== Exercise goal ==
Copy nothing from the entries below except the lines from the one containing "callback 0 s')" through the one containing "(** [devLogs?: boolean];", and copy those exactly.

(Stored data entries)
Lemma In_assoc {A} (k : string) (v : A) (o : Dict.t A) :
  NoDup (Dict.keys o) -> In (k, v) o -> assoc k o = Some v.
Proof.
  unfold Dict.keys. induction o as [|[k' v'] o IH]; simpl; intros Hnd Hin; [tauto|].
  apply NoDup_cons in Hnd as [Hx Hnd].
  destruct Hin as [Heq|Hin].
  - injection Heq as -> ->. now rewrite String.eqb_refl.
  - destruct (String.eqb k k') eqn:E; [|auto].
    apply String.eqb_eq in E. subst k'. exfalso. apply Hx.
    rewrite list_elem_of_In. apply in_map_iff. exists (k, v). auto.
Qed.

Lemma assoc_replace_ne {A} (k k' : string) (v : A) (o : Dict.t A) :
  k' <> k -> assoc k' (Dict.replace k v o) = assoc k' o.
Proof.
  intros Hne. induction o as [|[k0 v0] o IH]; simpl; [reflexivity|].
  destruct (String.eqb k k0) eqn:E; simpl.
  - apply String.eqb_eq in E. subst k0.
    destruct (String.eqb k' k) eqn:E'; [|reflexivity].
    apply String.eqb_eq in E'. contradiction.
  - now rewrite IH.
Qed.

Lemma assoc_insert_new_ne {A} (k k' : string) (v : A) (o : Dict.t A) :
  k' <> k -> assoc k' (Dict.insert_new k v o) = assoc k' o.
Proof.
  intros Hne.
  assert (Hk : String.eqb k' k = false) by now apply String.eqb_neq.
  induction o as [|[k0 v0] o IH]; simpl.
  - now rewrite Hk.
  - destruct (Dict.array_index k) as [n|]; [destruct (Dict.array_index k0) as [n'|]|].
    + destruct (n <? n'); simpl; [now rewrite Hk|now rewrite IH].
    + simpl. now rewrite Hk.
    + simpl. now rewrite IH.
Qed.

Lemma assoc_set_ne {A} (k k' : string) (v : A) (o : Dict.t A) :
  k' <> k -> assoc k' (Dict.set k v o) = assoc k' o.
Proof.
  intros Hne. unfold Dict.set. destruct (assoc k o).
  - now apply assoc_replace_ne.
  - destruct (String.eqb k "__proto__"); [reflexivity|].
    now apply assoc_insert_new_ne.
Qed.

(** What [limitCacheSize] does to a cache over the bound: the entries
    sorted by age split into those deleted and the [maxSize] kept. *)
Lemma limitCacheSize_split {T} (cache : Dict.t (CacheEntry T)) (maxSize : nat) :
  NoDup (Dict.keys cache) ->
  (maxSize < length cache)%nat ->
  exists pre suf,
    sort_by_timestamp cache = (pre ++ suf)%list
    /\ length suf = maxSize
    /\ limitCacheSize cache maxSize
       = List.filter (fun kv => negb (existsb (String.eqb (fst kv)) (map fst pre))) cache
    /\ (forall kv, In kv cache -> (In kv (limitCacheSize cache maxSize) <-> In kv suf)).
Proof.
  intros Hnd Hlen.
  set (sorted := sort_by_timestamp cache).
  set (n := (length cache - maxSize)%nat).
  pose proof (sort_by_timestamp_Permutation cache) as Hperm. fold sorted in Hperm.
  exists (firstn n sorted), (skipn n sorted).
  assert (Hsplit : sorted = (firstn n sorted ++ skipn n sorted)%list)
    by (symmetry; apply firstn_skipn).
  assert (Hlim : limitCacheSize cache maxSize
                 = List.filter (fun kv => negb (existsb (String.eqb (fst kv))
                                                   (map fst (firstn n sorted)))) cache).
  { unfold limitCacheSize.
    replace (length cache <=? maxSize)%nat with false
      by (symmetry; apply Nat.leb_gt; lia).
    apply fold_delete_filter. }
  split; [exact Hsplit|]. split.
  { rewrite length_skipn. rewrite <- (Permutation_length Hperm). subst n. lia. }
  split; [exact Hlim|].
  intros kv Hin. rewrite Hlim.
  assert (Hnd' : NoDup (map fst (firstn n sorted) ++ map fst (skipn n sorted))).
  { rewrite <- map_app, <- Hsplit.
    apply (NoDup_Permutation (Dict.keys cache)); [|exact Hnd].
    now apply Permutation_map. }
  apply NoDup_app in Hnd' as (_ & Hdisj & _).
  assert (Hin' : In kv (firstn n sorted ++ skipn n sorted)).
  { rewrite <- Hsplit. now apply (Permutation_in _ Hperm). }
  rewrite List.filter_In. split.
  - intros [_ Hf]. apply negb_true_iff in Hf.
    apply in_app_or in Hin' as [Hpre|Hsuf]; [|exact Hsuf].
    exfalso. apply Bool.not_true_iff_false in Hf. apply Hf.
    apply existsb_exists. exists (fst kv). split; [|apply String.eqb_refl].
    apply in_map_iff. eauto.
  - intros Hsuf. split; [exact Hin|]. apply negb_true_iff.
    apply Bool.not_true_iff_false. intros Hex.
    apply existsb_exists in Hex as (k & Hk & Heq). apply String.eqb_eq in Heq. subst k.
    apply (Hdisj (fst kv)).
    + now apply list_elem_of_In.
    + apply list_elem_of_In. apply in_map_iff. eauto.
Qed.

End EvictionFacts.

Section EvictionProperties.
Import CacheService.

(** X14.  [limitCacheSize], for any cache and bound: afterwards the cache
    has the smaller of its former size and the bound; nothing is added;
    and every entry deleted is at least as old as every entry kept. *)
Theorem eviction_keeps_the_newest {T} (cache : Dict.t (CacheEntry T)) (maxSize : nat) :
  NoDup (Dict.keys cache) ->
  let kept := limitCacheSize cache maxSize in
  length kept = Nat.min (length cache) maxSize
  /\ (forall kv, In kv kept -> In kv cache)
  /\ (forall old new, In old cache -> ~ In old kept -> In new kept ->
        timestamp (snd old) <= timestamp (snd new)).
Proof.
  intros Hnd. cbn zeta.
  destruct (Nat.le_gt_cases (length cache) maxSize) as [Hle|Hgt].
  - assert (Hid : limitCacheSize cache maxSize = cache).
    { unfold limitCacheSize.
      now replace (length cache <=? maxSize)%nat with true
        by (symmetry; apply Nat.leb_le; lia). }
    rewrite Hid. split; [lia|]. split; [auto|]. intros old new Hold Hnot. contradiction.
  - destruct (EvictionFacts.limitCacheSize_split cache maxSize Hnd Hgt)
      as (pre & suf & Hsort & Hlen & Hlim & Hkept).
    pose proof (CacheFacts.sort_by_timestamp_Permutation cache) as Hperm.
    pose proof (CacheFacts.sort_by_timestamp_sorted cache) as Hsorted.
    rewrite Hsort in Hperm, Hsorted.
    assert (Hin : forall kv, In kv (limitCacheSize cache maxSize) -> In kv cache).
    { intros kv. rewrite Hlim. rewrite List.filter_In. tauto. }
    split; [|split; [exact Hin|]].
    + rewrite Hlim.
      rewrite (DictFacts.filter_length_Permutation _ _ _ Hperm).
      rewrite List.filter_app, length_app.
      rewrite DictFacts.filter_own_keys_nil
        by (intros kv Hkv; apply in_map_iff; eauto).
      assert (Hall : List.filter
                       (fun kv => negb (existsb (String.eqb (fst kv)) (map fst pre))) suf
                     = suf).
      { apply MaintenanceFacts.forallb_filter_id. apply forallb_forall. intros kv Hkv.
        assert (Hc : In kv cache).
        { apply (Permutation_in _ (Permutation_sym Hperm)). apply in_or_app. now right. }
        apply (Hkept kv Hc) in Hkv. rewrite Hlim in Hkv.
        apply List.filter_In in Hkv. tauto. }
      rewrite Hall. cbn [length]. lia.
    + intros old new Hold Hnot Hnew.
      apply (EvictionFacts.sorted_app_le pre suf Hsorted).
      * assert (Hps : In old (pre ++ suf)) by now apply (Permutation_in _ Hperm).
        apply in_app_or in Hps as [Hp|Hs]; [exact Hp|].
        exfalso. apply Hnot. now apply Hkept.
      * apply Hkept; [now apply Hin|exact Hnew].
Qed.

Lemma eviction_keeps_the_newest_witness :
  let kept := limitCacheSize MoreScenarios.three_searches 2 in
  length kept = Nat.min (length MoreScenarios.three_searches) 2
  /\ (forall kv, In kv kept -> In kv MoreScenarios.three_searches)
  /\ (forall old new, In old MoreScenarios.three_searches -> ~ In old kept ->
        In new kept -> timestamp (snd old) <= timestamp (snd new)).
Proof.
  apply (eviction_keeps_the_newest MoreScenarios.three_searches 2).
  apply (bool_decide_unpack _). vm_compute. exact I.
Defined.
Lemma name_of_row_trimmed (row : list cell) : trim (name_of_row row) = name_of_row row.
Proof. unfold name_of_row. apply trim_idem. Qed.

Lemma extracted_names_trimmed (rawData : list (option (list cell))) (headers : list string) :
  Forall (fun n => trim n = n) (fst (extract rawData headers)).
Proof.
  rewrite extract_eq. cbn [fst]. apply Forall_map, Forall_forall.
  intros row _. apply name_of_row_trimmed.
Qed.

Lemma isCellHighlighted_spec (solution : list Assignment)
    (rawData : list (option (list cell))) (rowIndex colIndex : nat) :
  FileUpload.isCellHighlighted (Some solution) rawData rowIndex colIndex = true
  <-> colIndex <> 0
      /\ exists row, rawData !! rowIndex = Some (Some row)
           /\ row_is_skipped (Some row) = false
           /\ exists a, In a solution /\ trim (studentName a) = name_of_row row
                        /\ projectIndex a = colIndex - 1.
Proof.
  unfold FileUpload.isCellHighlighted.
  assert (forall row,
            existsb (fun a => String.eqb
                                (trim (if String.eqb (studentName a) "" then ""
                                       else studentName a)) (name_of_row row)
                              && (projectIndex a =? colIndex - 1)) solution = true
            <-> exists a, In a solution /\ trim (studentName a) = name_of_row row
                          /\ projectIndex a = colIndex - 1) as Hex.
  { intros row. rewrite existsb_exists. split; intros (a & Hin & H); exists a.
    - apply andb_true_iff in H as [Hn Hp]. apply String.eqb_eq in Hn.
      apply Nat.eqb_eq in Hp. split; [exact Hin|]. split; [|exact Hp].
      destruct (String.eqb (studentName a) "") eqn:He; [|exact Hn].
      apply String.eqb_eq in He. rewrite He. exact Hn.
    - destruct H as [Hn Hp]. split; [exact Hin|]. apply andb_true_iff. split.
      + apply String.eqb_eq.
        destruct (String.eqb (studentName a) "") eqn:He; [|exact Hn].
        apply String.eqb_eq in He. rewrite He in Hn. exact Hn.
      + apply Nat.eqb_eq, Hp. }
  destruct solution as [|a0 solution].
  { split; [discriminate|]. intros (_ & row & _ & _ & a & [] & _). }
  destruct (colIndex =? 0) eqn:Hcol.
  { apply Nat.eqb_eq in Hcol. split; [discriminate | intros [H _]; congruence]. }
  apply Nat.eqb_neq in Hcol.
  destruct (rawData !! rowIndex) as [[row|]|] eqn:Hrow.
  - cbn [row_is_skipped]. destruct (length row =? 0) eqn:Hlen.
    { split; [discriminate|]. intros (_ & row' & [= <-] & Hs & _).
      cbn in Hs. rewrite Hlen in Hs. discriminate. }
    destruct (String.eqb (name_of_row row) "") eqn:Hname.
    { split; [discriminate|]. intros (_ & row' & [= <-] & Hs & _).
      cbn in Hs. rewrite Hlen, Hname in Hs. discriminate. }
    cbv zeta. rewrite Hex. split.
    + intros H. split; [exact Hcol|]. exists row. split; [reflexivity|].
      split; [cbn; rewrite Hlen, Hname; reflexivity | exact H].
    + intros (_ & row' & [= <-] & _ & H). exact H.
  - split; [discriminate | intros (_ & row' & [=] & _)].
  - split; [discriminate | intros (_ & row' & [=] & _)].
Qed.

(** X3. A cell of the sheet is highlighted exactly when it is not in
    column 0, its row is one that extraction keeps as a student, and the
    solution holds an assignment with that row's trimmed name and the
    project [colIndex - 1].  Nothing is highlighted without a solution, in
    column 0, or in a row that extraction passes over; and the rows that
    share a name are highlighted alike. *)
Theorem X3_highlight_cases (solution : list Assignment)
    (rawData : list (option (list cell))) (rowIndex colIndex : nat) :
  (FileUpload.isCellHighlighted (Some solution) rawData rowIndex colIndex = true
   <-> colIndex <> 0
       /\ exists row, rawData !! rowIndex = Some (Some row)
            /\ row_is_skipped (Some row) = false
            /\ exists a, In a solution /\ trim (studentName a) = name_of_row row
                         /\ projectIndex a = colIndex - 1)
  /\ FileUpload.isCellHighlighted None rawData rowIndex colIndex = false
  /\ FileUpload.isCellHighlighted (Some []) rawData rowIndex colIndex = false
  /\ FileUpload.isCellHighlighted (Some solution) rawData rowIndex 0 = false
  /\ (forall r, rawData !! rowIndex = Some r -> row_is_skipped r = true ->
        FileUpload.isCellHighlighted (Some solution) rawData rowIndex colIndex = false)
  /\ (forall rowIndex' row row',
        rawData !! rowIndex = Some (Some row) ->
        rawData !! rowIndex' = Some (Some row') ->
        row_is_skipped (Some row) = false -> row_is_skipped (Some row') = false ->
        name_of_row row = name_of_row row' ->
        FileUpload.isCellHighlighted (Some solution) rawData rowIndex colIndex
        = FileUpload.isCellHighlighted (Some solution) rawData rowIndex' colIndex).
Proof.
  split; [apply isCellHighlighted_spec|].
  split; [reflexivity|]. split; [reflexivity|].
  split; [destruct solution; reflexivity|].
  split.
  - intros r Hr Hs.
    destruct (FileUpload.isCellHighlighted (Some solution) rawData rowIndex colIndex)
      eqn:H; [|reflexivity].
    apply isCellHighlighted_spec in H as (_ & row & Hrow & Hkept & _).
    congruence.
  - intros rowIndex' row row' Hr Hr' Hk Hk' Hname.
    apply eq_true_iff_eq. rewrite !isCellHighlighted_spec.
    split; intros (Hc & x & Hx & _ & H); (split; [exact Hc|]).
    + exists row'. rewrite <- Hname. assert (x = row) as -> by congruence. auto.
    + exists row. rewrite Hname. assert (x = row') as -> by congruence. auto.
Qed.
(** * svelte-tiny-i18n: a shallow embedding of [createI18nStore]

    The development follows [src/svelte-tiny-i18n.ts]: the locale resolver
    [getInitLocale], the table builder [makeTranslation], the two stores
    [locale] and [_t] with the subscriber that links them, the translator
    [t], and the two API functions [setLocale] and [extendTranslations].

    Data.  JavaScript strings are [string]; the only characters the code
    inspects are the ASCII hyphen and the two braces, so the width of a
    code unit plays no role.  A JavaScript [Map] and an object used as a
    dictionary are finite maps ([gmap]); an object the code walks with
    [Object.entries] is the list of its entries, in their order.  The
    [replacements] object, which the code reads with [replacements[key]],
    is the finite map of its own properties, and the read goes on to
    [Object.prototype] for a name that is not among them.

    Effects.  The stores, [localStorage] and [console.warn] are fields of
    one state record that every operation threads; a JavaScript exception
    is the [Throw] outcome of the error monad [M]. *)

From stdpp Require Import gmap strings list fin_maps pretty.
From Stdlib Require Import ZArith Ascii String.

Open Scope string_scope.

(** ** JavaScript values and outcomes *)

Module Js.

(** The only exception the modelled code can raise: a property read on
    [undefined]. *)
Inductive exn : Set := TypeError.

Inductive result (A : Type) : Type :=
| Ok (a : A)
| Throw (e : exn).
Global Arguments Ok {A} a.
Global Arguments Throw {A} e.

(** A number as the code observes it.  JavaScript numbers are IEEE doubles,
    and [t] does one thing with a number: [String(value)].  A safe integer
    (magnitude at most 2^53 - 1, both zeros being the integer 0) prints as
    its decimal numeral; every other number (a fraction, an integer out of
    the safe range, [NaN], an infinity) is given by the text that
    [Number::toString] produces for it, which is the work of the language
    and not of this code. *)
Definition MAX_SAFE_INTEGER : Z := 9007199254740991.

Definition safe_integer : Type :=
  { z : Z | Is_true (bool_decide (Z.abs z ≤ MAX_SAFE_INTEGER)%Z) }.

Inductive number : Type :=
| SafeInteger (z : safe_integer)
| OtherNumber (text : string).

Definition zero : number := SafeInteger (exist _ 0%Z I).

Definition Number_toString (n : number) : string :=
  match n with
  | SafeInteger z => pretty (proj1_sig z)
  | OtherNumber text => text
  end.

(** A value read from a [replacements] object.  The declared type of a
    property is [string | number]; callers without type checking also pass
    [null] and [undefined] (the test suite does).  A property read also
    finds what the object inherits: the built-in functions of
    [Object.prototype] ([JFunction], with the function's name) and, under
    [__proto__], the prototype itself, a plain object ([JObject]). *)
Inductive jsval : Type :=
| JStr (s : string)
| JNum (n : number)
| JNull
| JUndefined
| JFunction (name : string)
| JObject.

(** [String(value)].  A built-in function prints as its native-code stub, a
    plain object as [Object.prototype.toString] tags it. *)
Definition to_String (v : jsval) : string :=
  match v with
  | JStr s => s
  | JNum n => Number_toString n
  | JNull => "null"
  | JUndefined => "undefined"
  | JFunction name => "function " +:+ name +:+ "() { [native code] }"
  | JObject => "[object Object]"
  end.

(** The properties of [Object.prototype], which every object written as a
    literal inherits. *)
Definition Object_prototype : gmap string jsval :=
  list_to_map
    [ ("constructor", JFunction "Object");
      ("__defineGetter__", JFunction "__defineGetter__");
      ("__defineSetter__", JFunction "__defineSetter__");
      ("hasOwnProperty", JFunction "hasOwnProperty");
      ("__lookupGetter__", JFunction "__lookupGetter__");
      ("__lookupSetter__", JFunction "__lookupSetter__");
      ("isPrototypeOf", JFunction "isPrototypeOf");
      ("propertyIsEnumerable", JFunction "propertyIsEnumerable");
      ("toString", JFunction "toString");
      ("valueOf", JFunction "valueOf");
      ("__proto__", JObject);
      ("toLocaleString", JFunction "toLocaleString") ].

(** The property read [object[key]] on an object literal given by its own
    properties: an own property first, then one of [Object.prototype],
    else [undefined]. *)
Definition get_property (object : gmap string jsval) (key : string) : jsval :=
  match object !! key with
  | Some value => value
  | None => default JUndefined (Object_prototype !! key)
  end.

(** Truthiness of a string: every string but the empty one. *)
Definition truthy (s : string) : bool := negb (bool_decide (s = EmptyString)).

(** [xs.includes(x)] on an array of strings. *)
Definition includes (xs : list string) (x : string) : bool :=
  bool_decide (x ∈ xs).

(** [s.split(sep)] for a one-character separator: the pieces between the
    separators, never an empty array. *)
Fixpoint split (sep : ascii) (s : string) : list string :=
  match s with
  | EmptyString => [EmptyString]
  | String c s' =>
      if Ascii.eqb c sep then EmptyString :: split sep s'
      else match split sep s' with
           | w :: ws => String c w :: ws
           | [] => [String c EmptyString]
           end
  end.

(** [xs.join(sep)]. *)
Fixpoint join (sep : string) (xs : list string) : string :=
  match xs with
  | [] => EmptyString
  | [x] => x
  | x :: rest => x +:+ sep +:+ join sep rest
  end.

End Js.
Export Js.

(** ** Placeholder substitution: [translation.replace(/{([^{}]+)}/g, callback)] *)

Module Template.

Definition is_brace (c : ascii) : bool :=
  Ascii.eqb c "{"%char || Ascii.eqb c "}"%char.

(** The greedy class [[^{}]+]: the longest brace-free prefix and what
    follows it. *)
Fixpoint span_name (s : string) : string * string :=
  match s with
  | EmptyString => (EmptyString, EmptyString)
  | String c s' =>
      if is_brace c then (EmptyString, s)
      else let '(name, rest) := span_name s' in (String c name, rest)
  end.

(** One attempt of the regular expression at the start of [s]: an opening
    brace, one or more brace-free characters, a closing brace.  Giving back
    characters of the greedy run cannot help, since the character after a
    shorter run is brace-free.  The result is the capture group and the text
    after the match. *)
Definition exec_placeholder (s : string) : option (string * string) :=
  match s with
  | String c s' =>
      if Ascii.eqb c "{"%char then
        match span_name s' with
        | (String n name, String d rest) =>
            if Ascii.eqb d "}"%char then Some (String n name, rest) else None
        | _ => None
        end
      else None
  | EmptyString => None
  end.

(** The text of a match, [{name}]. *)
Definition token (name : string) : string := "{" +:+ name +:+ "}".

(** [String.prototype.replace] with a global pattern and a callback: the
    scan goes left to right; where the pattern matches, the callback's
    result is emitted and the scan resumes after the match ([skip] counts
    the characters of the match still to pass over); elsewhere the
    character is copied.  What the callback returned is never scanned. *)
Fixpoint replace_from (callback : string → string → string)
    (skip : nat) (s : string) : string :=
  match s with
  | EmptyString => EmptyString
  | String c s' =>
      match skip with
      | S k => replace_from callback k s'
      | O =>
          match exec_placeholder s with
          | Some (name, _) =>
              callback (token name) name
                +:+ replace_from callback (S (String.length name)) s'
          | None => String c (replace_from callback 0 s')
          end
      end
  end.

Definition replace_placeholders (callback : string → string → string)
    (s : string) : string :=
  replace_from callback 0 s.

(** The callback of [t]:
    [value !== undefined && value !== null ? String(value) : match], where
    [value] is [replacements[key]].  The object is an object literal, given
    by its own properties; the read also finds the inherited ones. *)
Definition substitute (replacements : gmap string jsval)
    (match_ key : string) : string :=
  let value := get_property replacements key in
  match value with
  | JUndefined | JNull => match_
  | _ => to_String value
  end.

Definition interpolate (replacements : gmap string jsval)
    (translation : string) : string :=
  replace_placeholders (substitute replacements) translation.

(** A placeholder name: brace-free. *)
Definition brace_free (name : string) : Prop :=
  ∀ c, c ∈ list_ascii_of_string name → is_brace c = false.

End Template.
Export Template.

(** ** The store *)

Module I18n.

(** [Object.entries(partialEntry)]: the [lang, value] pairs of one
    translation entry, e.g. [{ en: 'Hello', es: 'Hola' }]. *)
Abbreviation PartialEntry := (list (string * string)).

(** [Object.entries(entry)] of a [PartialTranslationEntryMap]: each
    translation key with its partial entry. *)
Abbreviation PartialTranslationEntryMap := (list (string * PartialEntry)).

(** [FullTranslationMap], a [Map] from locale to a [Map] from key to
    string. *)
Abbreviation FullTranslationMap := (gmap string (gmap string string)).

Record I18nConfig : Type := {
  supportedLocales : list string;
  defaultLocale : string;
  initialTranslations : list PartialTranslationEntryMap;
  localStorageKey : string;
  (** [devLogs?: boolean]; [None] when the field is omitted. *)
  devLogs : option bool;
}.

(** [devLogs = true] in the destructuring of the configuration. *)
Definition devLogs_enabled (config : I18nConfig) : bool :=
  default true (devLogs config).

(** What [createI18nStore] finds around it when it runs. *)
Record Env : Type := {
  (** [typeof window !== 'undefined'] *)
  window_defined : bool;
  (** the contents of [localStorage] *)
  stored : gmap string string;
  (** [navigator.languages], [None] when undefined *)
  navigator_languages : option (list string);
  (** [navigator.language], [None] when undefined *)
  navigator_language : option string;
}.

(** The state the operations of one store act on.  Every inner [Map] is
    created once, by [makeTranslation], and remains the value of its locale
    in [translations] for the life of the store: [extendTranslations]
    changes it in place.  A reference to an inner [Map] is therefore
    represented by the locale it is stored under, and the [_t] store, which
    holds such a reference or [undefined], sees every later change of the
    [Map] it points to. *)
Record State : Type := {
  browser : bool;
  localStorage : gmap string string;
  (** the calls of [localStorage.setItem], oldest first *)
  setItem_calls : list (string * string);
  (** the messages passed to [console.warn], oldest first *)
  console_warn : list string;
  translations : FullTranslationMap;
  (** the value of the writable store [locale] *)
  locale : string;
  (** the value of the writable store [_t] *)
  _t : option string;
}.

== Task output ==
          | None => String c (replace_from callback 0 s')
          end
      end
  end.

Definition replace_placeholders (callback : string → string → string)
    (s : string) : string :=
  replace_from callback 0 s.

(** The callback of [t]:
    [value !== undefined && value !== null ? String(value) : match], where
    [value] is [replacements[key]].  The object is an object literal, given
    by its own properties; the read also finds the inherited ones. *)
Definition substitute (replacements : gmap string jsval)
    (match_ key : string) : string :=
  let value := get_property replacements key in
  match value with
  | JUndefined | JNull => match_
  | _ => to_String value
  end.

Definition interpolate (replacements : gmap string jsval)
    (translation : string) : string :=
  replace_placeholders (substitute replacements) translation.

(** A placeholder name: brace-free. *)
Definition brace_free (name : string) : Prop :=
  ∀ c, c ∈ list_ascii_of_string name → is_brace c = false.

End Template.
Export Template.

(** ** The store *)

Module I18n.

(** [Object.entries(partialEntry)]: the [lang, value] pairs of one
    translation entry, e.g. [{ en: 'Hello', es: 'Hola' }]. *)
Abbreviation PartialEntry := (list (string * string)).

(** [Object.entries(entry)] of a [PartialTranslationEntryMap]: each
    translation key with its partial entry. *)
Abbreviation PartialTranslationEntryMap := (list (string * PartialEntry)).

(** [FullTranslationMap], a [Map] from locale to a [Map] from key to
    string. *)
Abbreviation FullTranslationMap := (gmap string (gmap string string)).

Record I18nConfig : Type := {
  supportedLocales : list string;
  defaultLocale : string;
  initialTranslations : list PartialTranslationEntryMap;
  localStorageKey : string;
  (** [devLogs?: boolean]; [None] when the field is omitted. *)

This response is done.